Massacre is a true cult classic. Upon its original release, it didn’t do so well at the box office and Daalder himself was disappointed with the final product, especially the sappy TV drama music producer Harold Sobel insisted on using as the movie’s theme. “Crossroads” was used instead of Daalder’s now lost song titled “David’s Theme” which Maury describes as being akin to The Exorcist’s haunting theme music and would have really set a different tone for the picture. “Crossroads of your life” is terrible, 1960s knock-off Vegas crooner terrible. Anyway the movie came and went for the most part but in some places it kept running and people kept lining up to watch it for years. Finally catching the eyes of major critics like Roger Ebert who enjoyed the movie and put it on his “guilty pleasures” list (see Sneak Previews Season 3 Episode 36).
Massacre at Central High’s “Explosive Special Features Include”
- High definition 1080p remaster scanned, transferred and supervised by director Rene Daalder
- Audio interview by Mike White (The Projection Booth Podcast) featuring interviews with cast members Andrew Stevens, Robert Carradine, Derrel Maury, and Rex Stevens Sikes.
- Audio interview with director Rene Daalder conducted by writer/horror historian Michael Gingold,
- Hell In The Hallways: The Making of “Massacre at Central High” – New “making of” documentary.
- Theatrical trailer, TV spot and radio spot.
- Still gallery
- Newly translated removable English subtitles for the deaf and hard-of-hearing.
The picture quality is great. Looks like it was recently shot. Kudos to the restoration crew as they did a real bang up of a job on this one.

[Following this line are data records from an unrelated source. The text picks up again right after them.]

Lemma list_grow_ok po (y : Y) l H : list_ok po y l H ->
  exists r po' y' H', list_grow l po y = Some (r, po', y') /\ H ⊆+ H' /\
    match r with
    | None => list_ok po' y' l H'
    | Some l' => list_ok po' y' l' H' /\ nl_size l' = nl_size l /\ nl_nalloc l' = nl_nalloc l /\ exists e, nl_parts l' = nl_parts l ++ [{| lp_elts := e; lp_nelts := 0 |}]
    end.
Proof using SystemLaws0.
  intros [K1 K2 [K3 K3'] K4 K5]. unfold list_grow. destruct (ngx_palloc_held F psize y po _ 24 K1 ltac:(lia)) as (p & po1 & y1 & -> & H1). cbn [mbind option_bind].
  destruct p as [p|]; [|eexists _, _, _, H; split_and!; [reflexivity|done|by constructor]]. rewrite (u64_small (nl_nalloc l * nl_size l)) by nia.
  destruct (ngx_palloc_held F psize y1 po1 _ (nl_nalloc l * nl_size l) H1 ltac:(nia)) as (e & po2 & y2 & -> & H2). cbn [mbind option_bind]. eexists _, _, _, ((p, 24) :: H). split_and!; [reflexivity|by apply submseteq_cons|].
  destruct e as [e|]; cbn.
  - split_and!; [|done|done|by exists e]. constructor; cbn; try done.
    + eapply holds_less; [|exact H2]. unfold part_pieces. cbn. rewrite map_app. cbn. rewrite <- app_assoc. cbn. rewrite (Z.mul_comm (nl_size l)). apply Permutation_submseteq. solve_Permutation.
    + by destruct (nl_parts l).
    + apply Forall_app. split; [done|]. repeat constructor; cbn; lia.
  - constructor; try done. eapply holds_less; [|exact H2]. apply Permutation_submseteq. solve_Permutation.
Qed.

Lemma list_put po (y : Y) l H ps q : list_ok po y l H -> nl_parts l = ps ++ [q] -> lp_nelts q < nl_nalloc l ->
  let l' := {| l with nl_parts := ps ++ [{| q with lp_nelts := lp_nelts q + 1 |}] |} in
  list_ok po y l' H /\ element_addresses l' = element_addresses l ++ [lp_elts q + nl_size l * lp_nelts q] /\
  u64 (lp_elts q + nl_size l * lp_nelts q) = lp_elts q + nl_size l * lp_nelts q /\ u64 (lp_nelts q + 1) = lp_nelts q + 1.
Proof.
  intros [K1 K2 [K3 K3'] K4 K5] Ep Hq l'. rewrite Ep in K5. apply Forall_app in K5 as [Hps Hq0]. rewrite Forall_singleton in Hq0.
  assert (Hin : 0 < lp_elts q /\ lp_elts q + nl_size l * nl_nalloc l < 2 ^ 63).
  { destruct (holds_apart [] F psize y po _ K1) as [_ Hi]. rewrite Forall_forall in Hi. destruct (Hi (lp_elts q, nl_size l * nl_nalloc l)) as (H1 & H2 & H3 & _); [|cbn in *; lia].
    apply elem_of_app. left. unfold part_pieces. rewrite Ep, map_app. apply elem_of_app. right. left. }
  split_and!.
  - constructor; cbn; try done.
    + unfold part_pieces in *. cbn. rewrite Ep in K1. rewrite map_app in *. done.
    + by destruct ps.
    + apply Forall_app. split; [done|]. apply Forall_singleton. cbn. lia.
  - unfold element_addresses. cbn. rewrite Ep, !flat_map_app. cbn. rewrite !app_nil_r, <- app_assoc, seqZ_app, map_app by lia. cbn. by rewrite Z.add_0_l.
  - apply u64_small. nia.
  - apply u64_small. nia.
Qed.

Lemma list_push_ok po (y : Y) l H : list_ok po y l H ->
  exists r l' po' y' H', ngx_list_push l po y = Some (r, l', po', y') /\ H ⊆+ H' /\ list_ok po' y' l' H' /\
    match r with None => l' = l | Some p => nl_size l' = nl_size l /\ element_addresses l' = element_addresses l ++ [p] end.
Proof using SystemLaws0.
  intros Hl. unfold ngx_list_push.
  assert (Hg : exists r po' y' H', (if lp_nelts (last_part l) =? nl_nalloc l then list_grow l po y else Some (Some l, po, y)) = Some (r, po', y') /\ H ⊆+ H' /\
    match r with
    | None => list_ok po' y' l H'
    | Some l' => list_ok po' y' l' H' /\ nl_size l' = nl_size l /\ element_addresses l' = element_addresses l /\ exists ps q, nl_parts l' = ps ++ [q] /\ lp_nelts q < nl_nalloc l'
    end).
  { destruct (Z.eqb_spec (lp_nelts (last_part l)) (nl_nalloc l)) as [E|E].
    - destruct (list_grow_ok po y l H Hl) as (r & po' & y' & H' & Eg & HH & Hr). eexists _, _, _, H'. split; [exact Eg|]. split; [done|]. destruct r as [l'|]; [|done]. destruct Hr as (Hl' & E1 & E2 & e & E3).
      split_and!; [done|done| |eexists _, _; split; [exact E3|]; cbn; destruct (lk_nalloc _ _ _ _ Hl) as [? _]; lia]. unfold element_addresses. rewrite E1, E3, flat_map_app. cbn. by rewrite app_nil_r.
    - eexists _, _, _, H. split; [reflexivity|]. split; [done|]. split; [done|]. split; [done|]. split; [done|]. destruct (exists_last (lk_parts _ _ _ _ Hl)) as (ps & q & Ep). exists ps, q. split; [done|]. unfold last_part in E. rewrite Ep, List.last_last in E.
      pose proof (lk_nelts _ _ _ _ Hl) as Hn. rewrite Ep in Hn. apply Forall_app in Hn as [_ Hn]. rewrite Forall_singleton in Hn. lia. }
  destruct Hg as (r & po' & y' & H' & -> & HH & Hr). cbn [mbind option_bind]. destruct r as [l'|]; [|eexists _, _, _, _, H'; split_and!; [reflexivity|done|done|done]].
  destruct Hr as (Hl' & Es & Ee & ps & q & Ep & Hq). destruct (list_put po' y' l' H' ps q Hl' Ep Hq) as (Hl2 & Ea & E1 & E2). eexists _, _, _, _, H'. split_and!; [reflexivity|done| |].
  - unfold last_part. rewrite Ep, List.last_last, removelast_last, E2. done.
  - unfold last_part. rewrite Ep, List.last_last, removelast_last, E1, E2. by rewrite Ea, Ee.
Qed.

(** No two elements of a list overlap. *)
Lemma elements_apart po (y : Y) l H : list_ok po y l H -> ForallOrdPairs (fun a b => apart a (nl_size l) b (nl_size l)) (element_addresses l).
Proof.
  intros [K1 K2 [K3 K3'] K4 K5]. destruct (holds_apart [] F psize y po _ K1) as [Hap _]. apply (pairs_split _ (large_nodes po)) in Hap as (_ & Hap & _). clear K1 K4. unfold part_pieces, element_addresses in *. set (n := nl_nalloc l) in *. set (s := nl_size l) in *. clearbody n s.
  revert Hap; induction K5 as [|p ps Hp Hps IH]; intros Hap; cbn [flat_map map app] in *; [constructor|]. inversion_clear Hap as [|? ? Hx Hxs].
  assert (Hel : forall ps' a, Forall (fun p => 0 <= lp_nelts p <= n) ps' -> a ∈ flat_map (fun p => map (fun i => lp_elts p + s * i) (seqZ 0 (lp_nelts p))) ps' ->
    exists q, q ∈ ps' /\ lp_elts q <= a /\ a + s <= lp_elts q + s * n).
  { intros ps' a Hn Ha. apply list_elem_of_In, in_flat_map in Ha as (q & Hq & Ha). apply list_elem_of_In in Hq. apply in_map_iff in Ha as (i & <- & Hi). apply list_elem_of_In, elem_of_seqZ in Hi.
    rewrite Forall_forall in Hn. specialize (Hn q Hq). exists q. split_and!; [done|nia|nia]. }
  apply pairs_app.
  - clear - K2.
    assert (Hk : forall (k j : nat) b, ForallOrdPairs (fun a c => apart a s c s) (map (fun i => lp_elts p + s * i) (map (fun i : nat => Z.add (Z.of_nat i) b) (seq j k)))).
    { intros k. induction k as [|k IHk]; intros j b; cbn; [constructor|]. constructor; [|apply IHk]. apply Forall_forall. intros a Ha. rewrite map_map in Ha. apply list_elem_of_In, in_map_iff in Ha as (i & <- & Hi).
      apply in_seq in Hi. unfold apart. nia. }
    apply Hk.
  - by apply IH.
  - intros a b Ha Hb. destruct (Hel [p] a ltac:(by apply Forall_singleton) ltac:(cbn; by rewrite app_nil_r)) as (q & Hq & Ha1 & Ha2). rewrite list_elem_of_singleton in Hq; subst q.
    destruct (Hel ps b Hps Hb) as (q & Hq & Hb1 & Hb2). rewrite Forall_forall in Hx. specialize (Hx (lp_elts q, s * n)). unfold papart, apart in *. cbn in Hx.
    assert (Hin : (lp_elts q, s * n) ∈ map (fun p => (lp_elts p, s * n)) ps ++ H) by (apply elem_of_app; left; apply list_elem_of_In, in_map_iff; exists q; split; [done|by apply list_elem_of_In]).
    specialize (Hx Hin). lia.
Qed.
End ListOk.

The audio interviews with some of the cast spans the length of the movie and gives a little more info about the film but more about their careers. The other audio interview with Daalder runs for 25 minutes of the film then returns to the regular movie audio. Kind of odd but informative as Daalder tells how the movie came together and relates his tales of the cast and crew.
The making-of documentary Hell In The Hallways was very good and we get to see many members of the cast and crew as they tell us what they remember about the filming of Massacre, which really isn’t much besides they all got along well and had a blast. Carradine remembers a lot of partying. Despite the overall lack of memories, they still manage to tell a few good anecdotes of their time on the set and being young minor stars starting out in Hollywood in the 1970s. Many of the cast remain in touch and friendly to this day. They also recommend checking out the very risque Italian “edit” of the film titled Sexy Jeans, if one ever comes across it.
Massacre at Central High is a fun one with an 88-minute run time. One can clearly see how it was a major influence for 1988’s Heathers with its clever kills, smart dialog, explosive themes and the way it holds up a twisted mirror to society’s face.